**Data supplied**
Ltac go_safe :=
  repeat first
    [ go_known
    | apply safe_ret
    | apply ServerGo_connRead_safe
    | apply ServerGo_closeConnectionWithError_safe
    | apply ServerGo_ensureVersion_safe
    | apply ServerGo_ensureNMethod_safe
    | apply ServerGo_readMethods_safe
    | apply ServerGo_method_selection_safe
    | apply ServerGo_field_safe
    | apply ServerGo_emit_safe; reflexivity
    | apply ServerGo_update_safe;
        [reflexivity | reflexivity | intros; simpl; auto; exact I]
    | apply safe_bind; [| intros ?] ].

Lemma ServerGo_parseAddress_safe P : safe (GoInv P) ServerGo.parseAddress.
Proof.
  unfold ServerGo.parseAddress.
  apply safe_bind; [apply ServerGo_field_safe | intros atyp].
  destruct (atyp =? ipv4); [go_safe |].
  destruct (atyp =? domainName); [go_safe |].
  destruct (atyp =? ipv6); go_safe.
Qed.

Lemma ServerGo_parsePort_safe P : safe (GoInv P) ServerGo.parsePort.
Proof. unfold ServerGo.parsePort. go_safe. Qed.

Ltac go_known ::=
  first [ apply ServerGo_parseAddress_safe | apply ServerGo_parsePort_safe ].

Lemma ServerGo_handleGreetings_safe P :
  safe (GoInv P) ServerGo.handleGreetings.
Proof.
  unfold ServerGo.handleGreetings, ServerGo.getAvailableMethods. go_safe.
Qed.

Lemma ServerGo_handleRequestHeader_safe :
  safe (GoInv anyCommand) ServerGo.handleRequestHeader.
Proof.
  unfold ServerGo.handleRequestHeader. go_safe.
Qed.

Ltac same := let H := fresh "H" in intros ? ? H; exact H.
Ltac never := intros ? ? [].

Lemma triple_of_safe {St A} (I P : St -> Prop) (m : M St A)
      (Q : A -> St -> Prop) E :
  safe I m ->
  (forall w, P w -> I w) ->
  (forall a w, I w -> Q a w) ->
  triple P m Q E.
Proof.
  intros H HP HQ. eapply triple_weaken; [exact H | exact HP | exact HQ |].
  intros p w [].
Qed.

Section GoSession.
Variable net : Net.

Lemma ServerGo_constructRemoteAddress_inv P :
  triple (GoInv P) (ServerGo.constructRemoteAddress net)
         (fun _ => GoInv P)
         (fun p w =>
            p = IndexOutOfRange /\ GoInv P w
            /\ (lookupFinds net ->
                closed (ServerGo.conn (ServerGo.self w)) = true)).
Proof.
  unfold ServerGo.constructRemoteAddress.
  apply triple_after_safe; [apply ServerGo_field_safe | intros atyp].
  destruct ((atyp =? ipv4) || (atyp =? ipv6)).
  { apply safe_triple; [go_safe | auto]. }
  destruct (atyp =? domainName).
  2:{ apply safe_triple; [go_safe | auto]. }
  apply triple_after_safe; [apply ServerGo_field_safe | intros fqdn].
  apply triple_after_safe; [go_safe | intros ?].
  destruct (LookupIP net fqdn) as [ips [e|]] eqn:Hl; simpl.
  - eapply triple_bind.
    + eapply triple_weaken;
        [apply (@ServerGo_closeConnectionWithError_closes P generalFailure)
        | auto | same | never].
    + intros ?. destruct ips as [|ip0 ips].
      * apply triple_panic. intros w [HI Hc]. auto.
      * apply triple_of_safe with (I := GoInv P);
          [go_safe | intros w [H _]; exact H | auto].
  - apply triple_after_safe; [apply safe_ret | intros ?].
    destruct ips as [|ip0 ips].
    + apply triple_panic. intros w HI.
      split; [reflexivity | split; [exact HI |]].
      intros Hfinds. exfalso. apply (Hfinds _ _ Hl). reflexivity.
    + apply safe_triple; [go_safe | auto].
Qed.

Lemma ServerGo_handleCommandConnect_inv :
  triple (GoInv (fun cmd => cmd = connect)) (ServerGo.handleCommandConnect net)
         GoConnected (GoConnectPanic net).
Proof.
  unfold ServerGo.handleCommandConnect.
  eapply triple_bind.
  - eapply triple_weaken;
      [apply (@ServerGo_constructRemoteAddress_inv (fun cmd => cmd = connect))
      | auto | same |].
    intros p w (-> & (H1 & H2 & H3 & H4) & Hc).
    unfold GoConnectPanic. conjs; auto using quiet_no_exchange.
  - intros address [s wire] (H1 & H2 & H3 & H4).
    unfold sentOnce in H1. simpl in *.
    unfold bindM at 1, ServerGo.emit, modify. simpl.
    destruct (Dial net address) as [bound|msg] eqn:Hd.
    + unfold bindM, ServerGo.update, modify, ServerGo.field, gets. simpl.
      unfold GoConnected, sentOnce. simpl.
      rewrite replies_snoc, app_nil_r. conjs; auto; try discriminate.
      rewrite in_snoc. intros [Hin | Heq]; [| discriminate].
      exact (quiet_no_exchange H3 Hin).
    + rewrite ServerGo_dial_error_branch.
      unfold bindM at 1, ServerGo.update, modify. simpl.
      unfold bindM at 1.
      assert (Hfail : dialFailed net (wire ++ [DialTCP address])).
      { exists address, msg. rewrite in_snoc. auto. }
      destruct (closed (ServerGo.conn s)) eqn:Hc.
      * rewrite ServerGo_closeConnectionWithError_closed by exact Hc.
        simpl. unfold GoConnectPanic, sentOnce. simpl.
        rewrite replies_snoc, app_nil_r, Hc. conjs; auto.
        rewrite in_snoc. intros [Hin | Heq]; [| discriminate].
        exact (quiet_no_exchange H3 Hin).
      * rewrite ServerGo_closeConnectionWithError_open by exact Hc.
        simpl. unfold GoConnectPanic, sentOnce. simpl.
        conjs; auto.
        -- unfold replies in *. rewrite !filter_app, !length_app. simpl.
           lia.
        -- rewrite !in_app_iff. simpl.
           intros [[Hin | [Heq|[]]] | [Heq | [Heq | []]]];
             try discriminate.
           exact (quiet_no_exchange H3 Hin).
        -- left. conjs; auto.
           destruct Hfail as (a & m & Hin & Hm). exists a, m. split; auto.
           rewrite in_app_iff. auto.
Qed.

Lemma ServerGo_handleRequestCommand_inv :
  triple (GoInv anyCommand) (ServerGo.handleRequestCommand net)
         (fun res w =>
            (snd res = None /\ GoConnected (fst res) w)
            \/ (fst res = []
                /\ GoInv (fun cmd => cmd <> connect) w
                /\ closed (ServerGo.conn (ServerGo.self w)) = true))
         (GoConnectPanic net).
Proof.
  unfold ServerGo.handleRequestCommand.
  eapply triple_bind with
    (R := fun cmd w =>
            GoInv anyCommand w /\ ServerGo.command (ServerGo.self w) = cmd).
  { apply triple_gets. auto. }
  intros cmd. destruct (cmd =? connect) eqn:Hcmd.
  - apply Z.eqb_eq in Hcmd. subst cmd.
    eapply triple_bind.
    + eapply triple_weaken;
        [apply ServerGo_handleCommandConnect_inv | | same
        | auto].
      intros w ((H1 & H2 & H3 & _) & H4). unfold GoInv. auto.
    + intros payload. apply triple_ret. auto.
  - apply Z.eqb_neq in Hcmd.
    eapply triple_bind with
      (R := fun _ w =>
              GoInv (fun cmd => cmd <> connect) w
              /\ closed (ServerGo.conn (ServerGo.self w)) = true).
    + eapply triple_weaken with (P' := GoInv (fun cmd => cmd <> connect))
                                (E' := fun _ _ => False);
        [| | same | never].
      * destruct (cmd =? bind); [| destruct (cmd =? udpAssociate)];
          apply ServerGo_closeConnectionWithError_closes.
      * intros w ((H1 & H2 & H3 & _) & H4). unfold GoInv. conjs; auto.
        congruence.
    + intros ?. apply triple_ret. auto.
Qed.

End GoSession.

Section GoHandle.
Variable net : Net.

Lemma GoConnectPanic_body p w :
  GoConnectPanic net p w -> GoBodyPanic net p w.
Proof.
  intros (H1 & H2 & H3 & H4 & H5). unfold GoBodyPanic, sentOnce in *.
  conjs; auto.
  - intros Hf. destruct H5 as [(_ & Hc & _) | (_ & _ & Hc)].
    + rewrite Hc in H1. exact H1.
    + rewrite (Hc Hf) in H1. exact H1.
  - destruct H5 as [(-> & _ & Hd) | (-> & Hq & _)]; auto.
Qed.

Lemma ServerGo_handleBody_inv :
  triple (GoInv anyCommand) (ServerGo.handleBody net)
         (fun _ w =>
            GoFinal w /\ ServerGo.remote (ServerGo.self w) <> None)
         (GoBodyPanic net).
Proof.
  unfold ServerGo.handleBody.
  apply triple_after_safe; [apply ServerGo_handleGreetings_safe | intros ?].
  apply triple_after_safe; [apply ServerGo_handleRequestHeader_safe | intros ?].
  eapply triple_bind.
  { eapply triple_weaken;
      [apply ServerGo_handleRequestCommand_inv | auto | same
      | apply GoConnectPanic_body]. }
  intros [payload err] [s wire] [[Hn HC] | [Hp [HI Hc]]]; simpl in *.
  - destruct HC as (H1 & H2 & H3 & H4 & H5 & H6).
    unfold sentOnce in H1. simpl in *.
    destruct payload as [|v [|x [|r [|t rest]]]]; try discriminate H6.
    destruct (ServerGo.remote s) as [r0|] eqn:Hr; [| contradiction].
    unfold bindM, ServerGo.connWrite, ServerGo.doReplyAction,
      ServerGo.remoteRemoteAddr, ServerGo.exchange, ServerGo.remoteClose,
      ServerGo.field, gets, ServerGo.emit, ServerGo.update, modify, bindM.
    simpl.
    destruct (closed (ServerGo.conn s)) eqn:Hc; simpl;
      destruct (relayError net); simpl;
      repeat (first [rewrite Hr | rewrite H4 | rewrite H5]; simpl);
      destruct (remoteClosed r0); simpl;
      unfold GoFinal; simpl; rewrite ?Hr;
      (split; [split; [| auto] | discriminate]);
      unfold replies in *; rewrite ?filter_app, ?length_app; simpl;
      simpl in H6; rewrite ?H6; simpl; lia.
  - subst payload. destruct HI as (H1 & H2 & H3 & H4).
    unfold sentOnce in H1. simpl in *. rewrite Hc in H1.
    unfold bindM, ServerGo.doReplyAction, ServerGo.remoteRemoteAddr,
      ServerGo.field, gets, bindM.
    simpl. rewrite (not_connect H4). simpl. rewrite H2. simpl.
    unfold GoBodyPanic. simpl.
    conjs; auto using quiet_no_exchange.
Qed.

**What to do**
Single out each line of the records above with the string "GoFinal" in it, and copy it.

**Your response**
            GoFinal w /\ ServerGo.remote (ServerGo.self w) <> None)
      unfold GoFinal; simpl; rewrite ?Hr;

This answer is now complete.